The Shaky Hands vereinen auf „Lunglight“ das Beste aus drei Welten zu einem aufgeregten Vibrieren: Hier grüßen die Strokes, dort Vampire Weekend – und The Who stehen ja immer Pate, wenn irgendwo Gitarren erklingen

Wie lange ist es her, dass eine Rockband mit ihren Klängen die Welt erschütterte? Sieben Jahre? Im Sommer des Jahres 2001 drang der unerhörte Rock der Strokes aus einer Garage in New York City. Ihr Debüt Is This It beflügelte eine ganze Generation von Jungspunden, Bands zu gründen. Seitdem ist die Rockmusik nicht schlechter geworden, allein der schiere Überfluss des Hörbaren hat eine gewisse Abgeklärtheit gebracht. Selbst die von den Plattenfirmen vor jeder Neuveröffentlichung versprühte Euphorie erfasst heute niemanden mehr, das Vokabular des Sensationellen klingt längst schal. Eine frische Brise jagten vor exakt einem Jahr Vampire Weekend durch den Rock, pfiffig bedienten sie sich afrikanischer Rhythmik und charmanter Melodien – mal sehen, wie lange das im Gedächtnis bleibt. Noch ist es da.
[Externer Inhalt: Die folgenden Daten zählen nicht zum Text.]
(** X6.  A transaction writes to the store at most once in its life, and
    not while it is still ACTIVE afterwards: from construction on, over
    every sequence of calls and external store changes, the record of store
    calls holds at most one [Write], and none as long as the state is
    ACTIVE. *)
Theorem transaction_writes_at_most_once db d es :
  let h := run es (Transaction_ctor db d) in
  length (writes_of (calls h)) ≤ 1
  ∧ (state (this h) = ACTIVE → writes_of (calls h) = []).
Proof.
  simpl.
  assert (∀ h, (length (writes_of (calls h)) ≤ 1
                ∧ (state_ (this h) = ACTIVE → writes_of (calls h) = [])) →
          length (writes_of (calls (run es h))) ≤ 1
          ∧ (state_ (this (run es h)) = ACTIVE
             → writes_of (calls (run es h)) = [])) as Hrun.
  { induction es as [|e es IH]; intros h Hinv; simpl; [done |].
    apply IH. destruct Hinv as [Hlen Hactive].
    destruct e as [o | d']; simpl; [| done].
    destruct (run_op_calls o h) as (reads & Hreads & [-> | (Hact & Hst & ->)]).
    - rewrite writes_of_app, (writes_of_reads _ _ Hreads), app_nil_r.
      split; [done |]. intros Hst'. apply Hactive.
      destruct (decide (state_ (this h) = ACTIVE)) as [| Hne]; [done |].
      pose proof (transition_terminal _ _ (run_op_transition o h) Hne) as E.
      congruence.
    - apply CheckActive_OK in Hact as (Hact & _ & _).
      rewrite !writes_of_app, (writes_of_reads _ _ Hreads), (Hactive Hact).
      simpl. split; [lia | done]. }
  apply Hrun. unfold Transaction_ctor. destruct db; simpl; [split; [lia | done] |].
  destruct (db_GetSnapshot d) as [snap d']. simpl. split; [lia | done].
Qed.
(** ** More on [nodes] *)

Lemma initializeNodes_from_app cos sin (xs ys : list loc) :
  forall i h,
    initializeNodes_from cos sin i (xs ++ ys) h
    = initializeNodes_from cos sin (i + List.length xs) ys (initializeNodes_from cos sin i xs h).
Proof.
  induction xs as [|a xs IH]; intros i h; simpl.
  - now rewrite Nat.add_0_r.
  - rewrite IH. f_equal. lia.
Qed.

(** A property of one object that the loop body keeps is kept by the loop. *)
Lemma initializeNodes_from_inv cos sin (P : Node.t -> Prop) :
  (forall i n, P n -> P (initializeNode cos sin i n)) ->
  forall arr i h l, P (h l) -> P (initializeNodes_from cos sin i arr h l).
Proof.
  intros Hstep. induction arr as [|a arr IH]; intros i h l HP; simpl.
  - exact HP.
  - apply IH. unfold upd. destruct (Nat.eqb_spec l a) as [->|Hne]; auto.
Qed.

Lemma nodes_heap {E Rand} cos sin (st : State E Rand) (arr : list loc) (l : loc) :
  Forall (fun kv => keeps_nodes (snd kv)) (forces (sim st)) ->
  heap (world (snd (nodes cos sin (Some arr) st))) l
  = initializeNodes_from cos sin 0 arr (heap (world st)) l.
Proof.
  intros Hfs. rewrite nodes_set. cbn [snd]. cbv zeta. cbn [world].
  now rewrite initializeForce_keeps_heap by exact Hfs.
Qed.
Wohl auch bei vier jungen Männern aus Portland, Oregon: Beseelt von den lakonisch plaudernden Gitarren der Strokes und dem vertrackten Flirren von Vampire Weekend suhlen sich The Shaky Hands in einer von The Who angerührten Matschpfütze. Deren Mary Anne With The Shaky Hand stand nicht zuletzt bei der Namensgebung Pate – wie jede ordentliche Rockband wollen auch The Shaky Hands ein bisschen klingen wie die Urrocker aus England.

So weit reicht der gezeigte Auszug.